Task prompt: Starting at the line that holds "The router knows" and stopping at the line that holds "full, keeps the", restate the records below word for word, with both of those lines included.

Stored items
- - -

(* ===== verification/DhtRouter.v ===== *)
(** * The routing table of the DHT (src/dht/dht_router.cc)

    The router knows the nodes of the DHT, each in the bucket of its
    identifier, and the buckets that cover all identifiers.  It is told of
    queries, replies and timeouts of nodes, splits its own bucket when that is
    full, keeps the peers announced for torrents and hands out the nodes
    closest to an identifier.  The DHT server and the resolver that it calls
    are not modelled: their calls are recorded. *)

From S2P Require Import Prelude Object Bencode ProtocolBase SocketAddress Dht.
Import SocketAddress AddressList HashString DhtNode DhtBucket.

Module DhtRouter.
Import DhtTracker.

(** Calls into the server, the resolver and the scheduler. *)
Inductive event :=
  | ev_ping (id : bytes) (sa : sockaddr)
  | ev_find_node (bucket : nat) (id : bytes)
  | ev_announce (bucket : nat) (info_hash : bytes)
  | ev_cancel_announce (info_hash : bytes)
  | ev_server_start (port : Z)
  | ev_server_stop
  | ev_server_update
  | ev_resolve (host : bytes) (port : Z)
  | ev_resolve_cancel
  | ev_wait (seconds : Z)
  | ev_wait_erase.

Inductive timeout_slot := slot_bootstrap | slot_update.

Record DhtRouter := mkRouter {
  m_self : DhtNode;                       (* the router is a node itself *)
  m_active : bool;                        (* m_server.is_active() *)
  m_nodes : NodeMap;
  m_buckets : BucketMap;
  m_next : nat;                           (* the name of the next bucket *)
  m_routingTable : list (bytes * nat);
  m_trackers : gmap bytes DhtTracker;
  m_contactId : bytes;
  m_contacts : option (list (bytes * Z));
  m_numRefresh : Z;
  m_curToken : Z;
  m_prevToken : Z;
  m_slot : timeout_slot;
  m_random : nat;                         (* how often random() was called *)
  m_trace : list event
}.

Definition size_token : nat := 8.
Definition timeout_bootstrap_retry : Z := 60.
Definition timeout_update : Z := 15 * 60.
Definition timeout_bucket_bootstrap : Z := 15 * 60.
Definition timeout_remove_node : Z := 4 * 60 * 60.
Definition timeout_peer_announce : Z := 30 * 60.
Definition num_bootstrap_complete : nat := 32.
Definition num_bootstrap_contacts : nat := 64.

Definition zero_id : bytes := new_zero.

(** Updates of single members. *)
Definition with_world (s : DhtRouter) (nodes : NodeMap) (buckets : BucketMap) : DhtRouter :=
  mkRouter (m_self s) (m_active s) nodes buckets (m_next s) (m_routingTable s) (m_trackers s)
    (m_contactId s) (m_contacts s) (m_numRefresh s) (m_curToken s) (m_prevToken s) (m_slot s)
    (m_random s) (m_trace s).
Definition with_self (s : DhtRouter) (n : DhtNode) : DhtRouter :=
  mkRouter n (m_active s) (m_nodes s) (m_buckets s) (m_next s) (m_routingTable s) (m_trackers s)
    (m_contactId s) (m_contacts s) (m_numRefresh s) (m_curToken s) (m_prevToken s) (m_slot s)
    (m_random s) (m_trace s).
Definition with_table (s : DhtRouter) (next : nat) (t : list (bytes * nat)) : DhtRouter :=
  mkRouter (m_self s) (m_active s) (m_nodes s) (m_buckets s) next t (m_trackers s)
    (m_contactId s) (m_contacts s) (m_numRefresh s) (m_curToken s) (m_prevToken s) (m_slot s)
    (m_random s) (m_trace s).
Definition with_trackers (s : DhtRouter) (t : gmap bytes DhtTracker) : DhtRouter :=
  mkRouter (m_self s) (m_active s) (m_nodes s) (m_buckets s) (m_next s) (m_routingTable s) t
    (m_contactId s) (m_contacts s) (m_numRefresh s) (m_curToken s) (m_prevToken s) (m_slot s)
    (m_random s) (m_trace s).
Definition with_contact_id (s : DhtRouter) (id : bytes) (random : nat) : DhtRouter :=
  mkRouter (m_self s) (m_active s) (m_nodes s) (m_buckets s) (m_next s) (m_routingTable s) (m_trackers s)
    id (m_contacts s) (m_numRefresh s) (m_curToken s) (m_prevToken s) (m_slot s)
    random (m_trace s).
Definition with_contacts (s : DhtRouter) (c : option (list (bytes * Z))) : DhtRouter :=
  mkRouter (m_self s) (m_active s) (m_nodes s) (m_buckets s) (m_next s) (m_routingTable s) (m_trackers s)
    (m_contactId s) c (m_numRefresh s) (m_curToken s) (m_prevToken s) (m_slot s)
    (m_random s) (m_trace s).
Definition with_refresh (s : DhtRouter) (n : Z) : DhtRouter :=
  mkRouter (m_self s) (m_active s) (m_nodes s) (m_buckets s) (m_next s) (m_routingTable s) (m_trackers s)
    (m_contactId s) (m_contacts s) n (m_curToken s) (m_prevToken s) (m_slot s)
    (m_random s) (m_trace s).
Definition with_tokens (s : DhtRouter) (cur prev : Z) (random : nat) : DhtRouter :=
  mkRouter (m_self s) (m_active s) (m_nodes s) (m_buckets s) (m_next s) (m_routingTable s) (m_trackers s)
    (m_contactId s) (m_contacts s) (m_numRefresh s) cur prev (m_slot s)
    random (m_trace s).
Definition with_slot (s : DhtRouter) (slot : timeout_slot) : DhtRouter :=
  mkRouter (m_self s) (m_active s) (m_nodes s) (m_buckets s) (m_next s) (m_routingTable s) (m_trackers s)
    (m_contactId s) (m_contacts s) (m_numRefresh s) (m_curToken s) (m_prevToken s) slot
    (m_random s) (m_trace s).
Definition with_active (s : DhtRouter) (a : bool) : DhtRouter :=
  mkRouter (m_self s) a (m_nodes s) (m_buckets s) (m_next s) (m_routingTable s) (m_trackers s)
    (m_contactId s) (m_contacts s) (m_numRefresh s) (m_curToken s) (m_prevToken s) (m_slot s)
    (m_random s) (m_trace s).
Definition emit (s : DhtRouter) (e : event) : DhtRouter :=
  mkRouter (m_self s) (m_active s) (m_nodes s) (m_buckets s) (m_next s) (m_routingTable s) (m_trackers s)
    (m_contactId s) (m_contacts s) (m_numRefresh s) (m_curToken s) (m_prevToken s) (m_slot s)
    (m_random s) (m_trace s ++ [e]).
(** The addresses of the nodes of the network are IPv4 addresses; queries to
    others have no key. *)
Definition plain_address (sa : sockaddr) : Prop := match sa with AF_INET _ => True | _ => False end.
Definition inet_nodes (l : list DhtNode) : Prop := Forall (fun n => plain_address (m_socket_address n)) l.

Lemma add_contact_ok id sa s opens st : ok s opens st -> is_hash id -> plain_address sa -> zlen (s_nodes s) < 2 ^ 31 - 1 ->
  exists added s', add_contact id sa s = Ok (added, s') /\ ok s' opens st /\ m_target s' = m_target s /\
    is_announce s' = is_announce s /\ m_started s' = m_started s /\
    zlen (s_nodes s) <= zlen (s_nodes s') <= zlen (s_nodes s) + 1 /\
    (added = false -> s' = s) /\ sublist (s_nodes s) (s_nodes s').
Proof.
  intros Hok Hid Hsa Hsz. unfold add_contact. unfold plain_address in Hsa.
  destruct (new_node id sa) as [n| |] eqn:En; [|unfold new_node in En; by destruct sa..].
  destruct (new_node_ok _ _ _ En) as (Eid & Hact & _). destruct Hok as [O1 O2 O3 O4 O5 O6 O7 O8 O9 O10].
  pose proof (emplace_spec (m_target s) n (s_nodes s) O1 ltac:(by rewrite Eid) O2 O3) as He.
  cbn [mbind res_bind]. destruct (emplace _ n _) as [[] l']; eexists _, _; (split; [reflexivity|]).
  - destruct He as (Hni & Hb & l1 & l2 & El & ->). split.
    { split; cbn; try done.
      - rewrite El, node_ids_app in O2. rewrite node_ids_app. cbn. apply Forall_app in O2 as [? ?]. rewrite Forall_app, Forall_cons. by rewrite Eid.
      - unfold zlen in *. rewrite El, length_app in Hsz. rewrite length_app. cbn. lia.
      - by rewrite active_ids_insert, <- El by done. }
    split_and!; try done; cbn; rewrite El; unfold zlen; rewrite ?length_app; cbn; try lia.
    by apply sublist_app; [|constructor].
  - destruct He as [Hin ->]. assert (Es : with_nodes s (s_nodes s) = s) by (by destruct s). rewrite Es. split_and!; try done; lia.
Qed.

- - -

Written solution:
    The router knows the nodes of the DHT, each in the bucket of its
    identifier, and the buckets that cover all identifiers.  It is told of
    queries, replies and timeouts of nodes, splits its own bucket when that is
    full, keeps the peers announced for torrents and hands out the nodes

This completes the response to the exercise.